Rodin's Thinker
My dad had a little brother named Jack, who grew up to do many great things, such as teeach, tutor and act as guidance counselor to both young students and inmates at Riker's Island.
My Uncle Jack married young, the first time, and his marriage didn't work out, and he felt badly about that. So when he made his second marriage to a lady named Jane (I kid you not, his own Lady Jane), he felt happy.
He tried to emotionally adopt her two kids but they were hers, with another father. We all know how that goes.
So when he and Jane got pregnant and had their daughter Jackie, it was a big thing. To him and his wife, and to the rest of our family, it was a big thing. Finally, to see Jack happy. Finally, to see Jack being a loving daddy, and to be loved by someone who called him "Daddy".
And he was a loving daddy. And he was loved.
"Here's your cousin's picture, Littlebit. Here's Jackie and her Betty Grable legs", he said to me as he proudly showed off a picture of his chubby and adorable little one-year-old daughter.
I met her when she was a toddler, Jackie. And yes, she had sexy legs, for a baby. And yes, she was adorable. And yes, she was the apple of her daddy's eye.
And then I moved to California and stayed out there for 11 years. And so I missed seeing Jackie grow up. I missed out on how smart and clever she was -- smart enough to win a scholarship to Oxford at the age of 16. And I missed how she made an impact with her own fellow students at school, giving them a voice through being a very outspoken and smart young lady who questioned everything, and missed nothing. I missed everything about her, while I was 3000 miles away.
Until I got a phone call, out of the blue, and it was my sister and she said, "Jackie is in a coma. It looks really scary, but we're praying".
My dad had been living overseas at the time, but he was home during Jackie's coma, and he, unreligious as could be, even he asked me to pray for her.
I asked: "How??" "Why?". All I could remember was the pretty toddler with Betty Grable legs. It didn't make sense.
I was told: Jackie, like a number of our family, suffers asthma. She was using inhalers and having to go the hospital a lot when the inhalers didn't work. So Uncle Jack and Aunt Jane found a specialist for her, so that she could live like a normal 16-year-old girl.
She would go to a doctor, once a week, and get a shot, and she would no longer get out of breath or need an inhaler. And she could continue playing sports, and she could to to Oxford on her scholarship, and all would be well for her.
Except that, on the day she fell into her coma, which was a day just like any other once-a-week day, she went to see her doctor to get her normal shot in the arm, and afterwards she got into the car with Uncle Jack, and put on her seatbelt just like always, and they took off towards home, and then.....suddenly, so suddenly, Jackie grabbed her arm and yelled, "Daddy! It hurts!!"
And Uncle Jack pulled the car over to the side of the road, and said, "What hurts, honey, what's wrong??" and she passed out.
She passed away about two weeks later, in a coma, with kidney failure.
My Uncle Jack and Aunt Jane donated everything to science. That was their wish.

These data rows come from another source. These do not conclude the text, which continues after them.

Lemma chain_can_be_cut_anywhere_witness :
  RequestBuilder.chain (RequestBuilder.__init__ sample_client)
    ([RequestBuilder.Attr "repos"; RequestBuilder.Item (KInt 3)]
     ++ [RequestBuilder.Attr "issues"; RequestBuilder.Attr "post"])
  = Ok (RequestBuilder.Partial Client.mPost "/repos/3/issues").
Proof.
  destruct (chain_can_be_cut_anywhere (RequestBuilder.__init__ sample_client)
              [RequestBuilder.Attr "repos"; RequestBuilder.Item (KInt 3)]
              [RequestBuilder.Attr "issues"; RequestBuilder.Attr "post"] eq_refl)
    as (b & Hb & _ & _ & ->).
  injection Hb as <-. reflexivity.
Defined.

(** ** More on the transport *)

Section MoreTransportFacts.

Variable json_dumps : PyVal -> string.
Variable json_loads : string -> option PyVal.
Variable decode_utf8 : string -> option string.
Variable opener_open : HttpRequest -> Outcome Conn.t.
Variable Request_accepts : string -> bool.

Let request :=
  Client.request json_dumps json_loads decode_utf8 opener_open Request_accepts.
Let call :=
  Client.call json_dumps json_loads decode_utf8 opener_open Request_accepts.

(** [X9]. The separator never lets the base URL and the relative URL run
    into each other: in the URL of a request that is built and handed to
    the opener, the base URL ends in a slash or what follows it begins with
    one, also for an empty relative URL. *)
Theorem get_connection_never_glues
    (self : Client.t) (method url : string) (body : option string)
    (lh : loc) (hm : Dict.t)
    (h : list PyVal) (lg : list LogRecord) (wr : list HttpRequest) :
  h !! lh = Some (PDict hm) ->
  Request_accepts (joined_url self url) = true ->
  exists req tail,
    wire (snd (Client.get_connection opener_open Request_accepts
                 self method url body lh
                 {| heap := h; debug_log := lg; wire := wr |}))
    = wr ++ [req]
    /\ full_url req = Client.url self +:+ tail
    /\ (PyStr.endswith (Client.url self) "/" = true
        \/ PyStr.startswith tail "/" = true).
Proof.
  intros H Hacc.
  exists (request_sent self method url body hm),
         (Client.separator self url +:+ url).
  rewrite (get_connection_run opener_open Request_accepts
             self method url body lh hm h lg wr H Hacc).
  split; [reflexivity|]. split; [reflexivity|].
  unfold Client.separator.
  destruct (PyStr.endswith (Client.url self) "/"); [now left|right].
  destruct (PyStr.startswith url "/") eqn:E; [exact E|reflexivity].
Qed.

(** [X10]. A [headers] argument that is not a dictionary makes [request]
    raise [TypeError] at its first assignment: nothing is logged, nothing
    is handed to the opener and no object is changed. *)
Theorem request_refuses_headers_that_are_no_dictionary
    (self : Client.t) (method url : string) (body : option loc) (lh : loc)
    (content_type : option string) (w : World) (v : PyVal) :
  heap w !! lh = Some v ->
  is_dict v = false ->
  exists msg,
    request self method url body (Some lh) content_type w
    = (Raise (TypeError msg), w).
Proof.
  intros Hv Hd. unfold request, Client.request.
  rewrite (bind_ok (ret lh) _ w w lh eq_refl).
  destruct content_type as [ct|].
  - destruct (setitem_not_dict lh "Content-Type" (PStr ct) v w Hv Hd) as [msg E].
    exists msg. now rewrite (bind_raise _ _ w w _ E).
  - rewrite (bind_ok (ret tt) _ w w tt eq_refl).
    destruct (Client.auth_header self) as [a|].
    + destruct (setitem_not_dict lh "Authorization" (PStr a) v w Hv Hd) as [msg E].
      exists msg. now rewrite (bind_raise _ _ w w _ E).
    + rewrite (bind_ok (ret tt) _ w w tt eq_refl).
      destruct (setitem_not_dict lh "User-Agent"
                  (PStr (Client.user_agent self)) v w Hv Hd) as [msg E].
      exists msg. now rewrite (bind_raise _ _ w w _ E).
Qed.

Lemma body_cell_after_headers (hp : list PyVal) (headers : option loc)
    (lb : loc) (hm : Dict.t) :
  (lb < length hp)%nat -> headers <> Some lb ->
  <[headers_loc hp headers := PDict hm]> (heap_with_headers hp headers) !! lb
  = hp !! lb.
Proof.
  intros Hlb Hne.
  destruct headers as [l|]; cbn [headers_loc heap_with_headers].
  - apply list_lookup_insert_ne. congruence.
  - rewrite list_lookup_insert_ne by lia. now apply lookup_app_l.
Qed.

(** [X11]. A body that is a text goes out as it is and goes into the debug
    record as it is: it is neither serialised again nor censored, whatever
    it contains, and the record announcing this precedes the record of the
    request. This is for a URL the constructor of requests takes. *)
Theorem request_passes_a_text_body_through
    (self : Client.t) (method url : string) (lb : loc) (headers : option loc)
    (content_type : option string)
    (hp : list PyVal) (lgw : list LogRecord) (wr : list HttpRequest)
    (s : string) :
  hp !! lb = Some (PStr s) ->
  headers_ok hp headers ->
  Request_accepts (joined_url self url) = true ->
  let w' := snd (request self method url (Some lb) headers content_type
                   {| heap := hp; debug_log := lgw; wire := wr |}) in
  exists req hc tail,
    wire w' = wr ++ [req]
    /\ data req = Some s
    /\ debug_log w'
       = lgw ++ LogPreSerialized
              :: LogCliRequest method url (Some (PStr s)) hc :: tail.
Proof.
  intros Hs Hh Hacc w'.
  assert (Hlb : (lb < length hp)%nat) by (eapply lookup_lt_Some; exact Hs).
  assert (Hb : body_ok hp (Some lb)) by (intros ? [= <-]; exact Hlb).
  assert (Hne : headers <> Some lb).
  { intros ->. destruct Hh as [d Hd]. congruence. }
  destruct (request_world json_dumps json_loads decode_utf8 opener_open
              Request_accepts
              self method url (Some lb) headers content_type hp lgw wr Hh Hb Hacc)
    as (copies & tail & E).
  rewrite (body_cell_after_headers hp headers lb _ Hlb Hne), Hs in E.
  cbn [is_str body_logged body_sent app] in E.
  subst w'. unfold request. rewrite E. cbn [wire debug_log].
  eexists. eexists. exists tail. repeat split.
Qed.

They did not ask why, they did not sue the doctor who gave Jackie her shot in the arm, they did not want their daughter's sudden death to become a freak show in the media.
They held a very beautiful ceremony at her high school wherein the statue of Rodin's Thinker was added to the school grounds in her name, and they kept a small statue of Rodin's Thinker in their home. They also kept Jackie's bedroom untouched, for years, so that by the time I got home from California for good, the room was stale but still untouched.
My uncle personally opened the bedroom door for me, without my asking him to, and proudly showed off Jackie's highschool yearbooks, her ribbons, her pictures, and her dollhouse. It's a tour I will never forget.
My uncle has since passed away, recently, and so did Jane. Within a few weeks of each other, in fact.
Rodin's Thinker thinks and ponders on.
I wonder to myself, sometimes, should they have questioned further the reasons for their daughter's sudden reaction to her normal, weekly, asthma shot? Should they have tried to find out further what happened? They were not the sort of folks who jump at a lawsuit. They only mourned the loss of their daughter. And they were told it was a freakish reaction, so the drug their daughter was given was usually not so much a killer, if at all.
No one in my family blamed them or tried to talk them into finding out more. Why, or how, could we? They lived in depression from the day she died, until the days that they died.
And Rodin's Thinker thinks on.
This was for Clear Thinker, and for me. I did not write this to help my cousin, nor her parents, who are all passed. I write it for me and for Clear Thinker (because I owed him the story), and I write it for anyone who has to deal with death, drugs, and love.
My cousin, my aunt, and my Uncle Jack are missed. None of it makes sense, but there it is.
Your thoughts are welcome. Clear Thinker has his answer, and I have said my piece.